The terms of Article 10 were
similarly preventative, rather than punitive. “Neither the Debts from
Individuals of the one Nation, to Individuals of the other,” it read, “nor
shares nor monies, which they may have in public Funds, or in the public or
private Banks shall ever, in any Event of war, or national differences, be
sequestered, or confiscated [.]” Doubtless this provision owed both to the
prior abrogation of certain personal obligations on the part of American
debtors during the Revolutionary War – addressed in specific in the
aforementioned Article 6 – as well as to the fact that British subjects owned a
far from insignificant number of shares in the newly-minted Bank of the United
States. In spite of this seemingly one-sided impetus, however, the admonition at
the core of Article 10 was still one of principally mutual significance. Regardless
of the facts of the middle 1790s – who owed what to whom, in which form, in
what amount – it remained a matter of agreement in both the United States and
Great Britain that harmonious commercial relations between the two held great
potential worth. In pursuit of this common goal, therefore, it behooved the relevant
parties to ensure the creation and growth of trans-Atlantic personal and
financial partnerships and promote confidence in their respective markets. And
while there were a great many mechanisms that might have aided these efforts,
perhaps the most fundamental was a consensual guarantee that the sanctity of
private debts, shares, and other types of investments would be unconditionally
respected, in time of peace, mutual discontent, or even declared war.

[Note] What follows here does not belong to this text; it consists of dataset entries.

(* ===== verification/Lifecycle.v ===== *)
(** * Lifecycle: transports, role start and role teardown (rt.rs, role.rs)

    The runtime after [RuntimeBuilder::start], composed with the shutdown
    signals and the tasks of Tasks.v:

    - [RuntimeBuilder::start] gives the runtime a shutdown signal and each
      worker one of its children, and starts the tasks of each worker
      ([life_start]);
    - [RuntimeHandle::add_transport] registers a transport, whose own
      signal is a root, and spawns a flush loop on every worker when its
      writers flush ([add_transport]);
    - [RuntimeHandle::start_role] makes the role's signal a child of the
      transport's and takes the next role id ([start_role]);
    - [StartRoleHandle::on_worker_group] and [::local] run the role on a
      worker ([run_role_on_worker]): the packet sender of [TopicChannels],
      [run_role_worker] (the teardown task, the role's name, the
      [RoleSetup] and the role's setup) and, on the first worker, the
      task that drops the role's globals;
    - any signal can be notified (a transport dying, the application
      shutting a role down, [RuntimeShutdownHandle::shutdown] notifying
      the runtime's), and an executor polls a woken task ([poll]) or a
      raced future ends by itself ([finish]).

    A role's setup ([Role::setup_worker] and the start function, generated
    or user code) is a list of [SetupAction]s on its [RoleSetup]: handler
    and queue nodes on its worker, entries in its worker's locals and
    tasks on its role spawner.  The globals and locals hold the value
    types of RoleSetup.v and of the section's [K]/[V].

    No step dispatches a packet: no packet processor is ever inside
    [handle_packet] here, so the [remove_plane] of a teardown is applied
    at once.  In the code a teardown that runs while a dispatch is
    suspended at [queue.send(..).await] defers it until the dispatch
    ends; PacketProcessor.v models that deferral and proves it equal to
    applying the changes in order. *)

From S2P Require Import Prelude Codec ContextMap PacketProcessor FlushBatcher.
From S2P Require Import PacketSender RoleSetup RuntimeBuilder Tasks.
Local Open Scope Z_scope.
(** With a zero normal both dot products are [0] or NaN, and their
    quotient is NaN. *)
Lemma zero_normal_lambda s p q :
  normal_is_zero s = true → Prim2SF (get_lambda s p q) = S754_nan.
Proof.
  unfold normal_is_zero. intros [[H0 H1]%andb_prop H2]%andb_prop.
  unfold get_lambda.
  apply FloatFacts.div_zero_or_nan;
    repeat apply FloatFacts.add_zero_or_nan;
    by apply FloatFacts.mul_zero_r.
Qed.

Lemma zero_normal_rejected s t :
  normal_is_zero s = true → valid_triangle s t → triangle_rejected s t.
Proof.
  intros Hz (H0 & H1 & H2).
  assert (Hedge : ∀ i j, valid_index s i → valid_index s j → edge_rejected s i j).
  { intros i j Hi Hj. destruct (valid_edge_lambda s i j Hi Hj) as [lambda El].
    exists lambda. split; [done|].
    apply edge_lambda_Some in El as (p & q & _ & _ & ->).
    apply nan_no_intersection. by apply zero_normal_lambda. }
  split_and!; by apply Hedge.
Qed.

(** When every triangle is rejected, the loop walks to the end of the
    triangle sequence and leaves the state as it found it. *)
Lemma cut_loop_all_rejected s :
  Forall (triangle_rejected s) (triangles s) →
  Z.of_nat (length (triangles s)) ≤ 2 ^ 31 →
  ∀ fuel c, (length (triangles s) - c ≤ fuel)%nat →
    cut_loop fuel s c = Done s.
Proof.
  intros Hall Hsz fuel. induction fuel as [|fuel IH]; intros c Hc.
  - apply cut_loop_end. lia.
  - destruct (decide (c < length (triangles s))%nat) as [Hlt|Hge].
    2: by apply cut_loop_end.
    destruct (lookup_lt_is_Some_2 (triangles s) c Hlt) as [t Ht].
    rewrite (cut_loop_advance fuel s c s); [apply IH; lia | done |].
    rewrite of_size_small by (unfold Int.max_signed; lia).
    apply (do_triangle_rejected s _ t).
    + by rewrite at_index_of_nat.
    + rewrite Forall_lookup in Hall. by eapply Hall.
Qed.

(** C2. A cut with a zero normal, on a mesh with valid triangle indices
    (whose triangle indices fit in [int]), returns after at most one
    visit per triangle and leaves the vertex sequence and the triangle
    sequence as they were.  It is an ordinary return: there is no error
    outcome, and no out-of-range access. *)
Theorem cut_zero_normal_noop s fuel :
  normal_is_zero s = true →
  valid_mesh s →
  Z.of_nat (length (triangles s)) ≤ 2 ^ 31 →
  (length (triangles s) ≤ fuel)%nat →
  ∃ s', cut fuel s = Done s' ∧
        positions s' = positions s ∧ triangles s' = triangles s.
Proof.
  intros Hz Hv Hsz Hfuel. exists (set_intersections s ∅).
  split; [|done]. unfold cut.
  destruct (origin_is_zero (set_intersections s ∅)); [done|].
  apply cut_loop_all_rejected; simpl; [|done|lia].
  eapply Forall_impl; [exact Hv|].
  intros t Ht. by apply zero_normal_rejected.
Qed.

(** C3. When the three coordinates of the plane origin compare equal to
    zero, [cut] clears the cache and returns at once: whatever the
    normal, the mesh and the fuel, the vertex sequence and the triangle
    sequence are untouched. *)
Theorem cut_origin_zero_returns s fuel :
  origin_is_zero s = true →
  cut fuel s = Done (set_intersections s ∅) ∧
  intersections (set_intersections s ∅) = ∅ ∧
  positions (set_intersections s ∅) = positions s ∧
  triangles (set_intersections s ∅) = triangles s.
Proof.
  intros Ho. unfold cut.
  change (origin_is_zero (set_intersections s ∅)) with (origin_is_zero s).
  by rewrite Ho.
Qed.

Lemma extends_triangle_rejected s s' t :
  extends s s' → triangle_rejected s t → triangle_rejected s' t.
Proof.
  intros Hext (H0 & H1 & H2).
  split_and!;
    (match goal with H : edge_rejected s ?i ?j |- edge_rejected s' ?i ?j =>
       destruct H as (lambda & El & En); exists lambda; split; [|done];
       by eapply extends_edge_lambda end).
Qed.





(** ** The tolerance interval *)

(** The test of line 199 accepts exactly the finite parameters of the
    closed interval. *)
Lemma no_intersection_false_iff lambda :
  no_intersection lambda = false ↔ in_tolerance lambda.
Proof.
  unfold no_intersection, in_tolerance.
  rewrite !orb_false_iff, negb_false_iff.
  assert (Hp : Prim2SF precision ≠ S754_nan) by (vm_compute; discriminate).
  assert (Hq : Prim2SF (1 - precision)%float ≠ S754_nan)
    by (vm_compute; discriminate).
  split.
  - intros [[Hf Hlo] Hhi]. pose proof (FloatFacts.finite_not_nan _ Hf) as Hl.
    rewrite FloatFacts.ltb_negb_leb in Hlo, Hhi by done.
    apply negb_false_iff in Hlo, Hhi. done.
  - intros (Hf & Hlo & Hhi). pose proof (FloatFacts.finite_not_nan _ Hf) as Hl.
    rewrite !FloatFacts.ltb_negb_leb by done.
    rewrite Hlo, Hhi. done.
Qed.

While one may reasonably interpret the
recurrent resort to joint arbitration or mutual exchange embodied by articles 4
through 10 of the Jay Treaty as a sign that neither Britain nor the United
States felt that they possessed leverage enough in the relevant policy areas to
dictate terms to the other, they may also stand in evidence of a shared legal
and cultural understanding. Though grievances and suspicions between the Great
Britain and the United States had naturally lingered long after peace had been
established in 1783, the fact of the Jay Treaty itself would seem to indicate
that both parties believed that a mutually satisfactory resolution of their
myriad complaints was at least possible. And while the contemporary British
government seemed willing to quite strongly – and successfully – pursue
American adherence to its own commercial priorities, Jay and Grenville’s
evident faith in the efficacy of joint arbitration and mutual exchange would
seem to point to their shared perception of a degree of socio-cultural kinship between
the nations they respectively represented. In spite of the injuries that had
been caused by American disregard for debts held by British subjects, or by
British interdiction of American maritime trade, Great Britain and the United
States of America did share certain common legal, cultural, and philosophical
sensibilities. Common Law jurisprudence, natural rights, the importance of free
and frequent elections, and a suspicion of standing armies – these shared principles,
and numerous others, bound together the American republic and its former
colonial overlord in a way that was effectively beyond compare for any other
pair of nations in the 18th century world. In consequence, though
the immediate priorities of the United States and Great Britain may have
differed significantly in 1794 – to the point, at times, of coming into
conflict – there remained always a sound basis for mutual understanding
embedded in the core socio-cultural assumptions nurtured by each.